## [YOUR TASK]
Below are several records. Retype exactly those lines running from the one with "getOutput := if" through the one with "exitCode := Some 0%Z;", end lines included, and no others.

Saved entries
╔══
Definition handle (ev : Event) : M unit :=
  match ev with
  | Activate => activate
  | RegisterCommandDecoration c before => ignore (registerCommandDecoration c before)
  | RefreshLayouts => refreshLayouts
  | ClearDecorations => clearDecorations
  | Dispose => _dispose
  | ConfigurationChanged e cfg =>
      modify (set_configuration cfg) ;;
      deliver (onDidChangeConfiguration_listener e)
  | ColorThemeChanged th =>
      modify (set_theme th) ;; deliver (_refreshStyles true)
  | CapabilityAdded cap =>
      modify (set_capabilities (Some cap)) ;;
      s <- get ;;
      times (addCapabilityListeners s) (deliver _addCommandDetectionListeners)
  | CapabilityRemoved =>
      modify (set_capabilities None) ;;
      s <- get ;;
      times (removeCapabilityListeners s) (deliver onDidRemoveCapability_listener)
  | CapabilityUpdated executing finished =>
      modify (fun a =>
        match capabilities a with
        | Some cap =>
            set_capabilities
              (Some {| capabilityId := capabilityId cap;
                       executingCommandObject := executing;
                       commands := finished |}) a
        | None => a
        end)
  | CommandStarted c => fire OnCommandStarted (onCommandStarted_listener c)
  | CommandFinished c => fire OnCommandFinished (onCommandFinished_listener c)
  | CommandInvalidated cs => fire OnCommandInvalidated (onCommandInvalidated_listener cs)
  | CurrentCommandInvalidated reason =>
      fire OnCurrentCommandInvalidated (onCurrentCommandInvalidated_listener reason)
  | Rendered d fresh => host_render d fresh
  | HostDisposed d => decoration_dispose d
  end.

Definition step (a : Addon) (ev : Event) : Addon := snd (handle ev a).

Definition run (evs : list Event) (a : Addon) : Addon := fold_left step evs a.

(** The addon as its constructor leaves it: the fields at their initial
    values, then [_updateDecorationVisibility()]. *)
Definition blank (cap : option Capability) (cfg : Configuration) (th : Theme)
    (conts : list (list string)) (answers : nat -> bool) : Addon :=
  {| _terminal := false;
     _commandDetectionListeners := None;
     _decorations := [];
     _placeholderDecoration := None;
     _overviewRulerDecorations := None;
     _decorationsDisabled := None;
     addCapabilityListeners := 0;
     removeCapabilityListeners := 0;
     hostDecorations := [];
     subscriptions := [];
     capabilities := cap;
     configuration := cfg;
     theme := th;
     containers := conts;
     registerDecorationCalls := 0;
     registerDecorationAnswers := answers |}.

Definition construct (cap : option Capability) (cfg : Configuration) (th : Theme)
    (conts : list (list string)) (answers : nat -> bool) : Addon :=
  snd (_updateDecorationVisibility (blank cap cfg th conts answers)).

(** ** The specification's wording, for comparison with the source *)



(** The action list as the specification words it: both separators are
    unconditional. *)
Definition spec_actions (c : TerminalCommand) : list IAction :=
  (if negb (String.eqb (command c) "")
   then [rerunAction c; copyCommandAction c] else []) ++
  (if hasOutput c
   then [Separator; copyOutputAction c; copyOutputAsHtmlAction c] else []) ++
  [Separator; learnShellIntegrationAction].


(** ** Sample data *)

Definition sampleConfiguration (mode : DecorationsEnabled) : Configuration :=
  {| shellIntegrationDecorationIcon := "circle-outline";
     shellIntegrationDecorationIconSuccess := "primitive-dot";
     shellIntegrationDecorationIconError := "error-small";
     shellIntegrationDecorationsEnabled := mode;
     fontSize := CNumber 7; defaultFontSize := CNumber 14; lineHeight := CNumber 1.2 |}.

Definition sampleTheme : Theme :=
  {| successColor := Some (ColorObject "#1b81a8");
     errorColor := Some (ColorObject "#f14c4c");
     defaultColor := Some (ColorString "#ffffff40") |}.

Definition sampleCommand (text : string) (id : nat) (code : option Z) (out : bool)
    : TerminalCommand :=
  {| command := text;
     marker := Some {| marker_id := id; marker_line := 5 |};
     exitCode := code;
     genericMarkProperties := None;
     hasOutput := out;
     getOutput := if out then Some "output" else None |}.


(** A generic mark without hover text, and a command that carries it. *)
Definition silentMark : GenericMarkProperties := {| hoverMessage := None |}.

Definition markedCommand : TerminalCommand :=
  {| command := ""; marker := Some {| marker_id := 3; marker_line := 7 |};
     exitCode := None; genericMarkProperties := Some silentMark;
     hasOutput := false; getOutput := None |}.

(** A finished command without a marker. *)
Definition unmarkedCommand : TerminalCommand :=
  {| command := "ls"; marker := None; exitCode := Some 0%Z;
     genericMarkProperties := None; hasOutput := false; getOutput := None |}.

Definition freshElement : HTMLElement :=
  {| classList := [DecorationSelector.XtermDecoration]; style := noStyle |}.



(** A configuration with the font size [fs] and the line height [lh], and
    an element as the host creates it, one pixel wide and high. *)
Definition layoutConfiguration (fs lh : float) : Configuration :=
  {| shellIntegrationDecorationIcon := "circle-outline";
     shellIntegrationDecorationIconSuccess := "primitive-dot";
     shellIntegrationDecorationIconError := "error-small";
     shellIntegrationDecorationsEnabled := Both;
     fontSize := CNumber fs; defaultFontSize := CNumber 14; lineHeight := CNumber lh |}.

Definition sizedElement : HTMLElement :=
  {| classList := [DecorationSelector.XtermDecoration];
     style := {| width := Some 1%float; height := Some 1%float;
                 styleFontSize := None; marginLeft := None |} |}.

(** ** Effects of the host operations, in closed form *)

Definition delete_keys (keys : list nat) (m : JsMap IDisposableDecoration)
    : JsMap IDisposableDecoration :=
  fold_left (fun m k => map_delete k m) keys m.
╚══
## [SOLUTION TO THIS TASK]
     getOutput := if out then Some "output" else None |}.


(** A generic mark without hover text, and a command that carries it. *)
Definition silentMark : GenericMarkProperties := {| hoverMessage := None |}.

Definition markedCommand : TerminalCommand :=
  {| command := ""; marker := Some {| marker_id := 3; marker_line := 7 |};
     exitCode := None; genericMarkProperties := Some silentMark;
     hasOutput := false; getOutput := None |}.

(** A finished command without a marker. *)
Definition unmarkedCommand : TerminalCommand :=
  {| command := "ls"; marker := None; exitCode := Some 0%Z;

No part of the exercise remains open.